**TASK TO COMPLETE:** Go through the data and say how many lines include the string "Hhalf"; return only the figure.

**RECORDED DATA:**

Lemma on_grid_pow2 (k e : Z) : (k <= e)%Z -> on_grid k (pow2 e).
Proof.
  intros Hke. apply (on_grid_finer k e); [done|]. exists 1%Z.
  change (inject_Z 1) with 1%Q. ring.
Qed.

Lemma on_grid_int (k n : Z) : (k <= 0)%Z -> on_grid k (inject_Z n).
Proof.
  intros Hk. apply (on_grid_finer k 0); [done|]. exists n.
  change (pow2 0) with 1%Q. ring.
Qed.

Lemma ulp_exp_le_binade (q : Q) : (-1074 <= binade q)%Z -> (ulp_exp q <= binade q)%Z.
Proof. unfold ulp_exp. lia. Qed.

Lemma ulp_exp_mono (p q : Q) :
  (0 < p)%Q -> (p <= q)%Q -> (ulp_exp p <= ulp_exp q)%Z.
Proof. intros Hp Hpq. pose proof (binade_mono p q Hp Hpq). unfold ulp_exp. lia. Qed.

(** ** Rounding a positive rational *)

Lemma round_pos_le (q r : Q) :
  (q <= r)%Q -> on_grid (ulp_exp q) r -> (round_pos q <= r)%Q.
Proof.
  intros Hqr [N HN]. unfold round_pos. rewrite HN.
  apply Qmult_le_compat_r; [|apply Qlt_le_weak, pow2_pos].
  rewrite <- Zle_Qle. apply rne_le_int.
  apply Qle_shift_div_r; [apply pow2_pos|]. by rewrite <- HN.
Qed.

Lemma round_pos_ge (q r : Q) :
  (r <= q)%Q -> on_grid (ulp_exp q) r -> (r <= round_pos q)%Q.
Proof.
  intros Hqr [N HN]. unfold round_pos. rewrite HN.
  apply Qmult_le_compat_r; [|apply Qlt_le_weak, pow2_pos].
  rewrite <- Zle_Qle. apply rne_ge_int.
  apply Qle_shift_div_l; [apply pow2_pos|]. by rewrite <- HN.
Qed.

Lemma round_pos_lt (q r : Q) :
  (q + pow2 (ulp_exp q - 1) < r)%Q -> on_grid (ulp_exp q) r -> (round_pos q < r)%Q.
Proof.
  intros Hqr [N HN]. unfold round_pos. rewrite HN.
  apply Qmult_lt_compat_r; [apply pow2_pos|].
  rewrite <- Zlt_Qlt. apply rne_lt_int.
  pose proof (pow2_pos (ulp_exp q)) as Hk.
  assert (Hhalf : (pow2 (ulp_exp q - 1) == (1 # 2) * pow2 (ulp_exp q))%Q).
  { replace (ulp_exp q) with ((ulp_exp q - 1) + 1)%Z at 2 by lia.
    rewrite pow2_succ. ring. }
  rewrite Hhalf, HN in Hqr.
  apply (Qmult_lt_r _ _ (pow2 (ulp_exp q))); [done|].
  assert (Hne : ~ (pow2 (ulp_exp q) == 0)%Q) by lra.
  assert (E : ((q / pow2 (ulp_exp q) + (1 # 2)) * pow2 (ulp_exp q)
               == q + (1 # 2) * pow2 (ulp_exp q))%Q) by (field; done).
  by rewrite E.
Qed.

Lemma round_pos_nonneg (q : Q) : (0 <= q)%Q -> (0 <= round_pos q)%Q.
Proof.
  intros Hq. apply round_pos_ge; [done|]. exists 0%Z. change (inject_Z 0) with 0%Q. ring.
Qed.

Lemma round_pos_le_repr (q r : Q) :
  (0 < q)%Q -> (q <= r)%Q -> representable r -> (round_pos q <= r)%Q.
Proof.
  intros Hq Hqr Hr. apply round_pos_le; [done|].
  eapply on_grid_finer; [|exact Hr]. by apply ulp_exp_mono.
Qed.

Lemma round_pos_ge_binade (q : Q) :
  (0 < q)%Q -> (-1074 <= binade q)%Z -> (pow2 (binade q) <= round_pos q)%Q.
Proof.
  intros Hq He. apply round_pos_ge; [by apply binade_spec|].
  by apply on_grid_pow2, ulp_exp_le_binade.
Qed.

Lemma round_pos_ge_repr (q r : Q) :
  (0 < r)%Q -> (r <= q)%Q -> representable r -> (r <= round_pos q)%Q.
Proof.
  intros Hr Hrq Hrep.
  assert (Hq : (0 < q)%Q) by (eapply Qlt_le_trans; done).
  pose proof (binade_mono r q Hr Hrq) as Hb.
  destruct (Z.eq_dec (ulp_exp r) (ulp_exp q)) as [Heq|Hne].
  - apply round_pos_ge; [done|]. by rewrite <- Heq.
  - assert (Hlt : (binade r < binade q)%Z /\ (-1022 < binade q)%Z)
      by (unfold ulp_exp in Hne; lia).
    destruct (binade_spec r Hr) as [_ Hhi].
    eapply Qle_trans; [apply Qlt_le_weak, Hhi|].
    eapply Qle_trans; [apply (pow2_le _ (binade q)); lia|].
    apply round_pos_ge_binade; [done|lia].
Qed.

Lemma round_pos_mono (p q : Q) :
  (0 < p)%Q -> (p <= q)%Q -> (round_pos p <= round_pos q)%Q.
Proof.
  intros Hp Hpq.
  assert (Hq : (0 < q)%Q) by (eapply Qlt_le_trans; done).
  pose proof (binade_mono p q Hp Hpq) as Hb.
  destruct (Z.eq_dec (ulp_exp p) (ulp_exp q)) as [Heq|Hne].
  - unfold round_pos. rewrite Heq.
    apply Qmult_le_compat_r; [|apply Qlt_le_weak, pow2_pos].
    rewrite <- Zle_Qle. apply rne_mono.
    apply Qmult_le_compat_r; [done|]. apply Qlt_le_weak, Qinv_lt_0_compat, pow2_pos.
  - assert (Hlt : (binade p < binade q)%Z /\ (-1022 < binade q)%Z)
      by (unfold ulp_exp in Hne; lia).
    apply (Qle_trans _ (pow2 (binade q))).
    + apply round_pos_le.
      * destruct (binade_spec p Hp) as [_ Hhi].
        eapply Qle_trans; [apply Qlt_le_weak, Hhi|]. apply pow2_le. lia.
      * apply on_grid_pow2. unfold ulp_exp. lia.
    + apply round_pos_ge_binade; [done|lia].
Qed.

(** ** Rounding any rational *)

Lemma binade_comp (p q : Q) : (0 < p)%Q -> (p == q)%Q -> binade p = binade q.
Proof.
  intros Hp Hpq. destruct (binade_spec p Hp) as [Hlo Hhi].
  symmetry. apply binade_unique; by rewrite <- Hpq.
Qed.

Lemma round_pos_comp (p q : Q) : (0 < p)%Q -> (p == q)%Q -> (round_pos p == round_pos q)%Q.
Proof.
  intros Hp Hpq. unfold round_pos, ulp_exp.
  rewrite (binade_comp p q Hp Hpq).
  assert (E : (p / pow2 (Z.max (binade q) (-1022) - 52)
               == q / pow2 (Z.max (binade q) (-1022) - 52))%Q) by (by rewrite Hpq).
  unfold rne. rewrite (Qfloor_comp _ _ E). by rewrite E.
Qed.

Lemma round_fin_pos (q : Q) : (0 < q)%Q -> round_fin q = round_pos q.
Proof.
  intros Hq. unfold round_fin.
  destruct (Qcompare_spec q 0) as [E|E|E]; [lra|lra|done].
Qed.

Lemma round_fin_zero (q : Q) : (q == 0)%Q -> round_fin q = 0%Q.
Proof.
  intros Hq. unfold round_fin.
  destruct (Qcompare_spec q 0) as [E|E|E]; [done|lra|lra].
Qed.

Lemma round_fin_comp (p q : Q) : (p == q)%Q -> (round_fin p == round_fin q)%Q.
Proof.
  intros Hpq. unfold round_fin. rewrite <- Hpq.
  destruct (Qcompare_spec p 0) as [E|E|E]; [reflexivity| |].
  - apply Qopp_comp, round_pos_comp; [lra|by rewrite Hpq].
  - by apply round_pos_comp.
Qed.

Lemma round_fin_nonneg (q : Q) : (0 <= q)%Q -> (0 <= round_fin q)%Q.
Proof.
  intros Hq. unfold round_fin.
  destruct (Qcompare_spec q 0) as [E|E|E]; [lra|lra|].
  by apply round_pos_nonneg.
Qed.

Lemma round_fin_nonpos (q : Q) : (q <= 0)%Q -> (round_fin q <= 0)%Q.
Proof.
  intros Hq. unfold round_fin.
  destruct (Qcompare_spec q 0) as [E|E|E]; [lra| |lra].
  assert (0 <= round_pos (- q))%Q by (apply round_pos_nonneg; lra). lra.
Qed.

Lemma round_fin_le_repr (q r : Q) :
  (0 <= q)%Q -> (q <= r)%Q -> representable r -> (round_fin q <= r)%Q.
Proof.
  intros Hq Hqr Hr. destruct (Qlt_le_dec 0 q) as [Hpos|Hle].
  - rewrite round_fin_pos by done. by apply round_pos_le_repr.
  - rewrite round_fin_zero by lra. lra.
Qed.

Lemma round_fin_ge_repr (q r : Q) :
  (0 < r)%Q -> (r <= q)%Q -> representable r -> (r <= round_fin q)%Q.
Proof.
  intros Hr Hrq Hrep. rewrite round_fin_pos by lra. by apply round_pos_ge_repr.
Qed.

Lemma round_fin_mono (p q : Q) :
  (0 <= p)%Q -> (p <= q)%Q -> (round_fin p <= round_fin q)%Q.
Proof.
  intros Hp Hpq. destruct (Qlt_le_dec 0 p) as [Hpos|Hle].
  - rewrite !round_fin_pos by lra. by apply round_pos_mono.
  - rewrite (round_fin_zero p) by lra. apply round_fin_nonneg. lra.
Qed.

(** ** Integers *)

Lemma binade_below (q : Q) (e : Z) : (0 < q)%Q -> (q < pow2 e)%Q -> (binade q < e)%Z.
Proof.
  intros Hq Hlt. destruct (binade_spec q Hq) as [Hlo _].
  apply pow2_lt_inv. by eapply Qle_lt_trans.
Qed.

Lemma binade_above (q : Q) (e : Z) : (pow2 e <= q)%Q -> (e <= binade q)%Z.
Proof.
  intros Hle.
  assert (Hq : (0 < q)%Q) by (eapply Qlt_le_trans; [apply (pow2_pos e)|done]).
  destruct (binade_spec q Hq) as [_ Hhi].
  assert (e < binade q + 1)%Z; [|lia].
  apply pow2_lt_inv. by eapply Qle_lt_trans.
Qed.

Lemma representable_int (n : Z) :
  (0 < n < 2 ^ 53)%Z -> representable (inject_Z n).
Proof.
  intros [Hn0 Hn]. apply on_grid_int.
  assert (binade (inject_Z n) < 53)%Z; [|unfold ulp_exp; lia].
  apply binade_below.
  - by apply inject_Z_pos.
  - rewrite (pow2_Z 53) by lia. by rewrite <- Zlt_Qlt.
Qed.

Lemma round_fin_int (n : Z) :
  (0 <= n < 2 ^ 53)%Z -> (round_fin (inject_Z n) == inject_Z n)%Q.
Proof.
  intros [Hn0 Hn]. destruct (Z.eq_dec n 0%Z) as [->|Hne]; [by rewrite round_fin_zero|].
  assert (Hq : (0 < inject_Z n)%Q) by (apply inject_Z_pos; lia).
  assert (Hr : representable (inject_Z n)) by (apply representable_int; lia).
  apply Qle_antisym.
  - apply round_fin_le_repr; [lra|lra|done].
  - apply round_fin_ge_repr; [done|lra|done].
Qed.

(** [floor] of the rounded quotient of two ints below [2^53] is the integer
    quotient: the rounding never reaches the next integer. *)
Lemma floor_round_quotient (a b : Z) :
  (0 <= a < 2 ^ 53)%Z -> (0 < b < 2 ^ 53)%Z ->
  Qfloor (round_fin (inject_Z a / inject_Z b)) = (a / b)%Z.
Proof.
  intros [Ha0 Ha] [Hb0 Hb].
  set (q := (inject_Z a / inject_Z b)%Q). set (n := (a / b)%Z).
  assert (HbQ : (0 < inject_Z b)%Q) by (by apply inject_Z_pos).
  destruct (Z.eq_dec a 0%Z) as [->|Hane].
  { rewrite round_fin_zero; [done|]. unfold q. change (inject_Z 0) with 0%Q.
    unfold Qdiv. ring. }
  assert (Hn : (n * b <= a < (n + 1) * b)%Z).
  { unfold n. pose proof (Z.mul_div_le a b Hb0).
    pose proof (Z.mul_succ_div_gt a b Hb0). lia. }
  assert (Hn0 : (0 <= n)%Z) by (apply Z.div_pos; lia).
  assert (Hq : (0 < q)%Q).
  { unfold q. apply Qlt_shift_div_l; [done|]. rewrite Qmult_0_l.
    apply inject_Z_pos. lia. }
  assert (Hqlo : (inject_Z n <= q)%Q).
  { unfold q. apply Qle_shift_div_l; [done|]. rewrite <- inject_Z_mult, <- Zle_Qle. lia. }
  assert (Hqhi : (q + 1 / inject_Z b <= inject_Z (n + 1))%Q).
  { unfold q.
    assert (E : (inject_Z a / inject_Z b + 1 / inject_Z b
                 == inject_Z (a + 1) / inject_Z b)%Q)
      by (rewrite inject_Z_plus; change (inject_Z 1) with 1%Q; field; lra).
    rewrite E. apply Qle_shift_div_r; [done|]. rewrite <- inject_Z_mult, <- Zle_Qle. lia. }
  assert (Hqa : (q <= inject_Z a)%Q).
  { unfold q. apply Qle_shift_div_r; [done|].
    rewrite <- inject_Z_mult, <- Zle_Qle. nia. }
  assert (He53 : (binade q < 53)%Z).
  { apply binade_below; [done|]. eapply Qle_lt_trans; [exact Hqa|].
    rewrite (pow2_Z 53) by lia. by rewrite <- Zlt_Qlt. }
  assert (Hem : (-53 <= binade q)%Z).
  { apply binade_above. apply (Qle_trans _ (inject_Z 1 / inject_Z b)).
    - assert (E : (pow2 (-53) == inject_Z 1 / inject_Z (2 ^ 53))%Q) by reflexivity.
      rewrite E. apply Zfrac_le; lia.
    - unfold q. apply Zfrac_le; [lia|lia|nia]. }
  assert (Hk : ulp_exp q = (binade q - 52)%Z) by (unfold ulp_exp; lia).
  assert (Hhalf : (pow2 (ulp_exp q - 1) < 1 / inject_Z b)%Q).
  { rewrite Hk. apply Qlt_shift_div_l; [done|].
    apply (Qmult_lt_r _ _ (pow2 53)); [apply pow2_pos|]. rewrite Qmult_1_l.
    assert (E : (pow2 (binade q - 52 - 1) * inject_Z b * pow2 53
                 == pow2 (binade q) * inject_Z b)%Q).
    { replace (binade q) with ((binade q - 52 - 1) + 53)%Z at 2 by lia.
      rewrite pow2_add. ring. }
    rewrite E. apply (Qle_lt_trans _ (inject_Z a)).
    - destruct (binade_spec q Hq) as [Hlo _].
      assert (E2 : (inject_Z a == q * inject_Z b)%Q) by (unfold q; field; lra).
      rewrite E2. apply Qmult_le_compat_r; [done|lra].
    - rewrite (pow2_Z 53) by lia. by rewrite <- Zlt_Qlt. }
  rewrite round_fin_pos by done.
  assert (Hlo : (inject_Z n <= round_pos q)%Q).
  { apply round_pos_ge; [done|]. apply on_grid_int. lia. }
  assert (Hhi : (round_pos q < inject_Z (n + 1))%Q).
  { apply round_pos_lt; [lra|]. apply on_grid_int. lia. }
  apply Z.le_antisymm.
  - assert (Qfloor (round_pos q) < n + 1)%Z; [|lia].
    rewrite Zlt_Qlt. eapply Qle_lt_trans; [apply Qfloor_le|done].
  - apply Qfloor_resp_le in Hlo. by rewrite Qfloor_Z in Hlo.
Qed.

(** ** The range check *)

Lemma round64_finite (q : Q) :
  (- pow2 1024 < round_fin q)%Q -> (round_fin q < pow2 1024)%Q ->
  round64 q = Finite (Q2Qc (round_fin q)).
Proof.
  intros Hlo Hhi. unfold round64.
  destruct (Qle_bool (pow2 1024) (round_fin q)) eqn:E1.
  { apply Qle_bool_iff in E1. lra. }
  destruct (Qle_bool (round_fin q) (- pow2 1024)) eqn:E2; [|done].
  apply Qle_bool_iff in E2. lra.
Qed.

(** A rounded value between [0] and [2^53] is finite. *)
Lemma round64_finite_small (q : Q) :
  (0 <= round_fin q)%Q -> (round_fin q <= inject_Z (2 ^ 53))%Q ->
  round64 q = Finite (Q2Qc (round_fin q)).
Proof.
  intros Hlo Hhi. pose proof (pow2_pos 1024). pose proof (pow2_lt 53 1024).
  rewrite (pow2_Z 53) in * by lia.
  apply round64_finite; [lra|]. eapply Qle_lt_trans; [exact Hhi|]. apply H0. lia.
Qed.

**TASK RESULT:** 3